Documentation and Metadata

Having data available is of no use if it cannot be understood. For example, a table of numbers is useless if there are no headings that describe what the columns/rows contain. Therefore you should ensure that open datasets include consistent metadata, that is information about the data, so that the data is fully described. This requires that all documentation accompanying data is written in clear, plain language, and that data users have sufficient information to understand the source, strengths, weaknesses, and analytical limitations of the data so that they can make informed decisions when using it.

  • The level of documentation and metadata [def] will vary according to the project, and the range of people the data needs to be understood by.

  • Variables should be defined and explained using data dictionaries.

  • Data should be stored in logical and hierarchical folder structures, with a README file used to describe the structure. The README file is helpful for others and will also help you find your data in the future [FK18]. See the README template from Cornell for an example.

  • It is best practice to use recognised community metadata standards to make it easier for datasets to be combined.
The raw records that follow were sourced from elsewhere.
Definition transition_kind (s : ScheduledRunState) : string :=
  match s with
  | Leased => "run_claimed"
  | Succeeded => "run_completed"
  | Failed => "run_failed"
  | TimedOut => "run_timed_out"
  | Cancelled => "run_cancelled"
  | OutcomeUnknown => "run_outcome_unknown"
  | Pending | Executing => ""
  end.

(** [trg_scheduler_metrics_run_transition] and
    [trg_scheduler_metrics_run_policy_limit]. *)
Definition count_transition (old new : Run) (t : gmap string Z) : gmap string Z :=
  if bool_decide (r_state old = r_state new) then t
  else
    let t := bump (transition_kind (r_state new)) 1 t in
    if bool_decide (r_state new = Failed)
       && (is_value (r_error_kind new) "run_deadline_exceeded"
           || is_value (r_error_kind new) "run_retry_exhausted")
    then bump "policy_limit_rejected" 1 t else t.

Definition validation_kinds : list string :=
  ["profile_validation_failed"; "artifact_validation_failed"; "tool_list_validation_failed"].

(** The three validation-failure triggers of [scheduled_run_attempts]. *)
Definition count_validation (old new : Attempt) (t : gmap string Z) : gmap string Z :=
  if bool_decide (a_state old = a_state new) then t
  else match a_error_kind new with
       | Some kind => if bool_decide (kind ∈ validation_kinds) then bump kind 1 t else t
       | None => t
       end.

(** ** Statements *)

Definition matching {K Row} `{Countable K} (where_ : K -> Row -> bool) (t : gmap K Row) :
    list (K * Row) :=
  List.filter (fun '(k, r) => where_ k r) (map_to_list t).

Definition update_rows {K Row} `{Countable K} (where_ : K -> Row -> bool) (set : Row -> Row)
    (t : gmap K Row) : gmap K Row :=
  map_imap (fun k r => Some (if where_ k r then set r else r)) t.

Record World := mkWorld {
  db : Db;
  faults : list (option SqlError)
}.

Definition Tx (A : Type) : Type := World -> result StateError A * World.

Definition ret {A} (a : A) : Tx A := fun w => (Ok a, w).
Definition fail {A} (e : StateError) : Tx A := fun w => (Err e, w).
Definition lift {A} (r : result StateError A) : Tx A := fun w => (r, w).
Definition bind {A B} (m : Tx A) (k : A -> Tx B) : Tx B :=
  fun w => match m w with (Ok a, w') => k a w' | (Err e, w') => (Err e, w') end.

(** The outcome of the next call of the storage engine that can fail. *)
Definition take_fault (w : World) : option SqlError * World :=
  match faults w with
  | [] => (None, w)
  | f :: rest => (f, mkWorld (db w) rest)
  end.

(** One statement: it fails from outside, or runs on the tables. *)
Definition sql {A} (statement : Db -> result SqlError (A * Db)) : Tx A :=
  fun w =>
    match take_fault w with
    | (Some e, w') => (Err (Scheduler e), w')
    | (None, w') =>
        match statement (db w') with
        | Ok (a, d) => (Ok a, mkWorld d (faults w'))
        | Err e => (Err (Scheduler e), w')
        end
    end.

(** [.map_err(f)] on a statement. *)
Definition map_tx_err {A} (f : StateError -> StateError) (m : Tx A) : Tx A :=
  fun w => let '(r, w') := m w in (map_err f r, w').

Definition query {A} (q : Db -> A) : Tx A := sql (fun d => Ok (q d, d)).

(** UPDATE of [scheduled_runs]: the rows affected, unless a constraint or a
    trigger rejects one of them. *)
Definition runs_updated (where_ : string -> Run -> bool) (set : Run -> Run) (d : Db) :
    result SqlError (Z * Db) :=
  let hit := matching where_ (runs d) in
  let rows := update_rows where_ set (runs d) in
  if forallb (fun '(id, r) => run_checks (set r) && run_update_allowed d id r (set r)) hit
     && overlap_unique rows
  then Ok (Z.of_nat (length hit),
           with_totals (with_runs d rows)
             (foldr (fun '(_, r) => count_transition r (set r)) (totals d) hit))
  else Err Constraint.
Community Standards - Metadata

The use of community-defined standards for metadata is vital for reproducible research and allows for comparison of heterogeneous data from multiple sources, domains and disciplines. Metadata standards are discipline specific. For example, for brain data, the Brain Imaging Data Structure is the standard to use. Not every discipline may use metadata standards, however. You can see if your discipline uses metadata standards through FAIRsharing, a resource to identify and cite the metadata or identifier schemas, databases or repositories that exist for your data and discipline.